Other causes of situational depression can include illness, problems at school and relational issues. While the cause of this depression is different than its seasonal and clinical counterparts, the symptoms are almost identical to each other.
Symptoms include sadness, hopelessness, constantly feeling stressed and anxious, difficulty sleeping, feeling overwhelmed and lack of interest in personal care, neglecting work and personal matters and suicidal thoughts (Healthline).
So, what is a person supposed to do if this depression has taken over their life?
Well, the obvious solution is to remove yourself from that situation. But, actually this could end up being counterproductive as it doesn’t address the core issue.
Even if a person is able to change or remove themselves from the circumstance, the chance of developing situational depression again is high. The reason for this is that individuals who develop this in the first place, are already at a higher risk due to earlier factors in their lives.
These factors can encompass going through extended periods of high-stress that makes the brain less able to deal with it again in the future. Also, having an existing mental health condition can contribute as well. Biological factors shouldn’t be excluded either, as it can increase the likelihood of any type of depression.

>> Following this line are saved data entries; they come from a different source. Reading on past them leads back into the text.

Lemma w_setting : setting (cap := buf_cap w_srv_cfg) w_uninit strict w_body w_srv_cfg.
Proof.
  split.
  - by intros [].
  - vm_compute. reflexivity.
  - repeat split; vm_compute; reflexivity.
  - intros []; vm_compute; reflexivity.
  - intros c. by left.
  - intros ty p p'. by apply granted_memory.
  - intros f. apply Callback.echo_disciplined.
Qed.

Abbreviation w_sys := (Server.sys QuickW SPTcpBufferPool.state (Z * Z)).
Abbreviation w_act st := (act (W := QuickW) 1 w_uninit st w_body).

(** The server from the start, after the actions [l]; [st]: how destroyed
    controllers read. *)
Definition w_start : w_sys := launch w_array 4 0 w_srv.
Definition w_next_sys st (x : w_sys) (a : action) : w_sys :=
  match w_act st a x with Some (Ready x') => x' | _ => x end.
Definition w_run st (l : list action) : w_sys := foldl (w_next_sys st) w_start l.

#[local] Instance pool_can_lend_dec cfg n s : Decision (pool_can_lend cfg n s).
Proof. unfold pool_can_lend. apply _. Defined.

(** Which actions are possible and within the bounds of [admissible]. *)
Definition w_may st (a : action) (x : w_sys) : bool :=
  match w_act st a x with Some (Ready _) => true | _ => false end &&
  match a, main_at x with
  | AMain, Looping _ _ =>
      bool_decide (size (nodes (srv x)) < 12)%nat && bool_decide (pool_can_lend w_srv_cfg 2 (bufp (srv x)))
  | _, _ => true
  end.

Fixpoint w_allowed st (l : list action) (x : w_sys) : bool :=
  match l with [] => true | a :: l => w_may st a x && w_allowed st l (w_next_sys st x a) end.

Abbreviation w_reach st := (reach (W := QuickW) 1 w_uninit st w_body 12).

Lemma w_run_reach_from st l x :
  w_reach st w_start x -> w_allowed st l x = true -> w_reach st w_start (foldl (w_next_sys st) x l).
Proof.
  revert x. induction l as [|a l IH]; intros x Hx Hl; [done|]. cbn [w_allowed foldl] in *.
  apply andb_true_iff in Hl as [[Ha Hm]%andb_true_iff Hl]. apply IH; [|done].
  unfold w_next_sys. destruct (w_act st a x) as [[|x']|] eqn:E; [done| |done].
  apply (reach_step _ _ _ _ _ _ a x); [done| |done]. destruct a; try done. simpl. simpl in Hm.
  destruct (main_at x); try done. by apply andb_true_iff in Hm as [?%bool_decide_eq_true ?%bool_decide_eq_true].
Qed.

Lemma w_run_reach st l : w_allowed st l w_start = true -> w_reach st w_start (w_run st l).
Proof. apply w_run_reach_from, reach_refl. Qed.

(** One connection is accepted, reported, submitted and given to a worker,
    whose callback has just armed it: [w_armed].  Then it is reported again,
    hung up, closed and destroyed. *)
Definition w_handed : list action :=
  [AMain; AIo 0; AIo 0; AIo 0; AWorker 0 false; AWorker 0 false].
Definition w_armed : list action :=
  w_handed ++ [AWorker 0 false; AWorker 0 false; AWorker 0 false; AWorker 0 false].
Definition w_late : list action := w_armed ++ [AIo 0; AIo 0; AIo 0; AMain].

Lemma w_call_of (x : w_sys) a fr :
  (wks x !! 0%nat) ≫= wt_call = Some (a, fr) -> exists w, wks x !! 0%nat = Some w /\ wt_call w = Some (a, fr).
Proof. destruct (wks x !! 0%nat) as [w|]; [|done]. by exists w. Qed.

Lemma w_late_call : exists fr, (wks (w_run Some w_late) !! 0%nat) ≫= wt_call = Some (1, fr) /\
  Callback.pending fr = Callback.enable_stores true false true.
Proof. eexists. split; [vm_compute; reflexivity|reflexivity]. Qed.

(** A write to a controller that is gone. *)
Lemma late_undefined w fr (x : w_sys) :
  wks x !! 0%nat = Some w -> wt_call w = Some (1, fr) ->
  Callback.pending fr = Callback.enable_stores true false true -> nodes (srv x) !! 1 = None ->
  w_act strict (AWorker 0 false) x = None.
Proof.
  intros Hw Hc Hp Hn. unfold act. rewrite Hw. unfold worker_step. rewrite Hc. unfold Callback.finished.
  rewrite Hp. unfold Callback.user_step. rewrite Hp. cbn [Callback.enable_stores app].
  rewrite !bind_run. unfold Callback.write_events. rewrite Hn. by destruct (freed (srv x) !! 1).
Qed.

(** C33: [enableEvents] writes to a controller that is gone.  Between arming the
    descriptor and the writes to [events] the connection may be reported, hung
    up and closed by an IO thread and destroyed by the main thread, and its
    descriptor be given to a new connection: a run of the echo server gets
    there.  The next write of the worker is then to freed memory. *)
Theorem enable_events_late_write :
  exists x, w_reach Some w_start x /\ exists w fr,
    wks x !! 0%nat = Some w /\ wt_call w = Some (1, fr) /\
    Callback.pending fr = Callback.enable_stores true false true /\
    nodes (srv x) !! 1 = None /\ connections (inst (srv x)) !! 7 = Some 2 /\
    w_act strict (AWorker 0 false) x = None.
Proof.
  exists (w_run Some w_late). split; [apply w_run_reach; vm_compute; reflexivity|].
  destruct w_late_call as (fr & Hcall & Hp). destruct (w_call_of _ _ _ Hcall) as (w & Hw & Hc).
  exists w, fr. split; [exact Hw|]. split; [exact Hc|]. split; [exact Hp|].
  assert (Hnone : nodes (srv (w_run Some w_late)) !! 1 = None) by (vm_compute; reflexivity).
  split; [exact Hnone|]. split; [vm_compute; reflexivity|].
  exact (late_undefined w fr (w_run Some w_late) Hw Hc Hp Hnone).
Qed.

(** ** Witnesses *)

Lemma one_owner_witness :
  exists l, owners 10 l (w_run strict w_armed) ≡ₚ existing (srv (w_run strict w_armed)) /\ NoDup (owners 10 l (w_run strict w_armed)).
Proof.
  destruct (one_owner 1 w_uninit strict w_body w_srv_cfg 1 4 0 w_array w_srv (w_run strict w_armed)
              w_setting w_set_up eq_refl) as (l & _ & Ho & Hn & _).
  - apply (w_run_reach strict w_armed). vm_compute. reflexivity.
  - exists l. split; [exact Ho|exact Hn].
Defined.

(** No callback has a write to make. *)
Definition w_no_writes (x : w_sys) : bool :=
  forallb (fun w : worker_thread (Z * Z) =>
    match wt_call w with Some (_, Callback.mkFrame (_ :: _) _) => false | _ => true end) (wks x).

Lemma w_no_writes_sound st x : w_no_writes x = true -> sound st x.
Proof.
  intros Hp j w a [[|st' l] p] Hj Hc; [by left|]. unfold w_no_writes in Hp. rewrite forallb_forall in Hp.
  assert (Hin : In w (wks x)) by (apply list_elem_of_In; by eapply list_elem_of_lookup_2).
  specialize (Hp w Hin). by rewrite Hc in Hp.
Qed.

Lemma server_drains_witness : exists x',
  w_reach strict w_start x' /\ at_rest x' /\ watched (srv x') ++ cList (inst (srv x')) ≡ₚ existing (srv x').
Proof.
  destruct (server_drains 1 w_uninit strict w_body w_srv_cfg 1 4 0 w_array w_srv (w_run strict w_handed)
              w_setting w_set_up eq_refl) as (x' & _ & Hr & Ha & _ & Ho).
  - apply (w_run_reach strict w_handed). vm_compute. reflexivity.
  - vm_compute. reflexivity.
  - apply w_no_writes_sound. vm_compute. reflexivity.
  - exists x'. split; [exact Hr|]. split; [exact Ha|exact Ho].
Defined.



Lemma w_handed_call : exists fr, (wks (w_run strict w_handed) !! 0%nat) ≫= wt_call = Some (1, fr) /\
  Callback.rest fr <> Callback.Return.
Proof. eexists. split; [vm_compute; reflexivity|discriminate]. Qed.

Lemma callback_exclusive_witness : live (srv (w_run strict w_handed)) 1 /\ 1 ∉ watched (srv (w_run strict w_handed)).
Proof.
  destruct w_handed_call as (fr & Hcall & Hr). destruct (w_call_of _ _ _ Hcall) as (w & Hw & Hc).
  destruct (callback_exclusive 1 w_uninit strict w_body w_srv_cfg 1 4 0 w_array w_srv (w_run strict w_handed) 0 w 1 fr
              w_setting w_set_up eq_refl) as (Hl & Hn & _); [|exact Hw|exact Hc|exact Hr|].
  - apply (w_run_reach strict w_handed). vm_compute. reflexivity.
  - split; [exact Hl|exact Hn].
Defined.

(** The late write of the callback, while its controller exists. *)
Lemma server_defined_witness : is_Some (w_act strict (AWorker 0 false) (w_run strict w_armed)).
Proof.
  destruct (server_defined 1 w_uninit strict w_body w_srv_cfg 1 4 0 w_array w_srv (w_run strict w_armed) (AWorker 0 false)
              w_setting w_set_up eq_refl) as [Hr|[_ [(w & c & fr & Hw & Hc & _ & Hn) _]]]; [|exact I|exact Hr|].
  - apply (w_run_reach strict w_armed). vm_compute. reflexivity.
  - exfalso. assert (Hcall : (wks (w_run strict w_armed) !! 0%nat) ≫= wt_call = Some (c, fr)) by (by rewrite Hw).
    assert (Hone : fst <$> ((wks (w_run strict w_armed) !! 0%nat) ≫= wt_call) = Some 1) by (vm_compute; reflexivity).
    rewrite Hcall in Hone. injection Hone as ->.
    assert (Hlive : is_Some (nodes (srv (w_run strict w_armed)) !! 1)) by (vm_compute; by eexists).
    rewrite Hn in Hlive. by destruct Hlive.
Defined.

(** Connection 7 of the server of [TcpProps]. *)
Lemma enable_events_lost_witness : exists c s1 r s2 s3,
  nodes (w_conn (Some 1) None []) !! 1 = Some c /\
  Callback.write_events strict 1 Callback.Clear (w_conn (Some 1) None []) = Some (tt, s1) /\
  renableEvents strict 1 s1 = Some (r, s2) /\
  Callback.write_events strict 1 (Callback.Add EPOLLIN) s2 = Some (tt, s3) /\
  exists ep ev ret, tr (env s3) = tr (env (w_conn (Some 1) None [])) ++
      [Ev (Epoll_ctl ep EPOLL_CTL_MOD (SOCKController.fd c) ev) ret] /\
    has_event ev EPOLLIN = false /\ has_event ev EPOLLOUT = false.
Proof.
  destruct (w_conn_live (Some 1) None []) as [c Hc].
  destruct (enable_events_lost strict w_cfg exact 1 c (w_conn (Some 1) None []) (w_conn_inv _ _ _) Hc)
    as (s1 & r & s2 & s3 & ep & ev & ret & H1 & H2 & H3 & Ht & Hi & Ho & _).
  exists c, s1, r, s2, s3. split; [exact Hc|]. split; [exact H1|]. split; [exact H2|]. split; [exact H3|].
  exists ep, ev, ret. split; [exact Ht|]. split; [exact Hi|exact Ho].
Defined.

(** The same server before EventLoop was called. *)
Definition w_fresh (n : Z) : option (list (TPBlockQueue.t SockTaskTcp)) :=
  if 0 <=? n then Some (replicate (Z.to_nat n) (TPBlockQueue.TPBlockQueue 0 0 0 0)) else None.

Definition w_bare : state QuickW SPTcpBufferPool.state (ThreadPool.t SockTaskTcp) (Z * Z) := mkState
  (mk 3 3 (mkLinger 0 0) (mkProc (Some 1) (Some 2) (Some 3) (Some 4)) (mkAlive 0 0 0 0) [] [] [] ∅)
  true (mkGlobals w_srv_cfg default_udp_config (mkWaterMark 0 0xffffffff) LOG_LEVEL_NONE true) true ∅ ∅ 1
  (mkEnv (mkQuick {[3]} ∅ ∅ 0 false []) []) pool_start.1 (ThreadPool.ThreadPool 0) (0, 0).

Medications can temporarily help to alleviate some of the worst symptoms, but the best type of treatment for this subtype of depression is therapy geared toward learning coping mechanisms to help deal with challenges.
Experiencing tough conditions will happen to all of us. It’s almost an inevitable part of life. People can have totally different reactions to the same set of challenges. The past year was a testament to that.
While we can’t always control how our brain reacts, learning how to deal with that stress is a choice. As you start off the year, choose to make changes that will get you through the stress and difficulties.